Le tribunal a suivi les réquisitions du procureur sur la durée de la peine, mais n'a pas prononcé de prison ferme, alors que le ministère public avait requis un emprisonnement de six mois. Le procureur avait également requis un retrait définitif du permis de chasse pour les deux prévenus. "Nous sommes plutôt satisfaites du retrait à vie du permis de chasse" du tireur, a déclaré Zoé Monchecourt, du collectif Un jour un chasseur, créé par des proches de Morgan Keane pour faire évoluer la législation sur la chasse. "Par contre, nous ne sommes pas du tout contentes pour ce qui concerne le directeur de battue", dont l'interdiction de chasser n'est pas définitive, a-t-elle ajouté.
"Le message envoyé, c'est que si vous tuez quelqu'un, il n'y a absolument pas de conséquence"
"La justice a bien fait son travail", dans la limite de ce que la législation en vigueur permet, a estimé l'avocat du frère de Morgan Keane, Benoit Coussy. "Maintenant, le législateur doit faire son travail et créer un +crime de chasse+" spécifique qui pourrait permettre davantage de sévérité dans ce genre d'affaires, a-t-il ajouté.
Dans ce dossier, l'auteur du tir, Julien Féral, 35 ans, était poursuivi pour homicide involontaire. "La mort de Morgan Keane, c'est peut-être le début de la mort d'une certaine chasse, impunie", a-t-il encore dit. "Le message qui est envoyé (par la justice, ndlr), c'est que si vous tuez quelqu'un, il n'y a absolument pas de conséquence", a réagi, émue, Peggy, une amie de Morgan Keane, considérant la peine de sursis dérisoire. "Je comprends qu'il ne représente pas forcément un danger public mais pour moi il faut quand même envoyer un message que tuer quelqu'un, ce n'est pas rien", insiste-t-elle. "Et la campagne, c'est à partager avec les autres usagers".

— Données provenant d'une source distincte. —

Definition getTokensWith (config : ParserLocaleConfig) (words : jsvalue)
  : option (list jsstring) :=
  let cleaned := cleanInput words in
  if trimMode config then
    tokenizeConcatenated cleaned (wordToNumber config) (caseSensitive config)
      (specialWords config) (Some (sortedConcatenatedWords config))
  else
    tokenize cleaned
      {| tk_caseSensitive := Some (caseSensitive config);
         tk_wordMap := Some (wordToNumber config);
         tk_sortedPhrases := Some (multiWordPhrases config) |}.

Definition getTokens (self : Instance) (words : jsvalue)
  : outcome (list jsstring) :=
  config <-- getParserConfig self ;;
  lift (getTokensWith config words).

Definition isValidInput (input : jsvalue) : bool :=
  match input with
  | JString s => existsb (fun c => negb (isAsciiSpace c)) s
  | _ => false
  end.

Definition assignProp {A : Type} (base over : prop A) : prop A :=
  match over with
  | Present v => Present v
  | Absent => base
  end.

(** [Object.assign({}, base, over)]. *)
Definition assignOptions (base : option ConverterOptions)
  (over : ConverterOptions) : ConverterOptions :=
  match base with
  | None => over
  | Some b =>
      {| opt_currency := assignProp (opt_currency b) (opt_currency over);
         opt_currencyOptions :=
           assignProp (opt_currencyOptions b) (opt_currencyOptions over);
         opt_fractionalPrecision :=
           assignProp (opt_fractionalPrecision b) (opt_fractionalPrecision over) |}
  end.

De son côté Michel Bouscary, président de la Fédération de chasseurs du Lot, a estimé que le jugement "nous conforte par rapport à ce que nous mettons en place en matière de sécurité". La fédération de chasse s'était constituée partie civile dans ce dossier, au soutien de l'accusation.
Pris pour un sanglier
Le 2 décembre 2020, Morgan Keane, 25 ans, était en train de couper du bois sur un terrain lui appartenant, près du village de Calvignac, quand il a été atteint par une balle tirée par un chasseur qui l'avait pris pour un sanglier. La mort de Morgan Keane est devenue emblématique des difficultés de cohabitation entre les chasseurs et d'autres ruraux, souvent opposés à cette pratique. A l'audience, le 17 novembre, le chasseur, "désolé" de son geste, avait reconnu ne pas avoir "bien identifié la cible". L'enquête a mis en évidence qu'il ne connaissait pas les lieux, qu'il avait été posté à un endroit mal choisi sans avoir reçu les consignes de sécurité nécessaires, et que plusieurs irrégularités avaient été relevées dans le déroulement de la battue.
En France, le nombre d'accidents de chasse est à la baisse depuis 20 ans, selon l'Office français de la biodiversité (OFB). Néanmoins, pour la saison 2021/22, l'OFB a recensé 90 accidents de chasse, contre 80 la saison précédente. Parmi eux, huit accidents mortels, dont deux concernant des victimes non-chasseurs. Mais, pour Un jour un chasseur, "le problème de la sécurité, ce n'est pas seulement les morts et les blessés" mais aussi beaucoup d'incidents que l'OFB ne répertorie pas.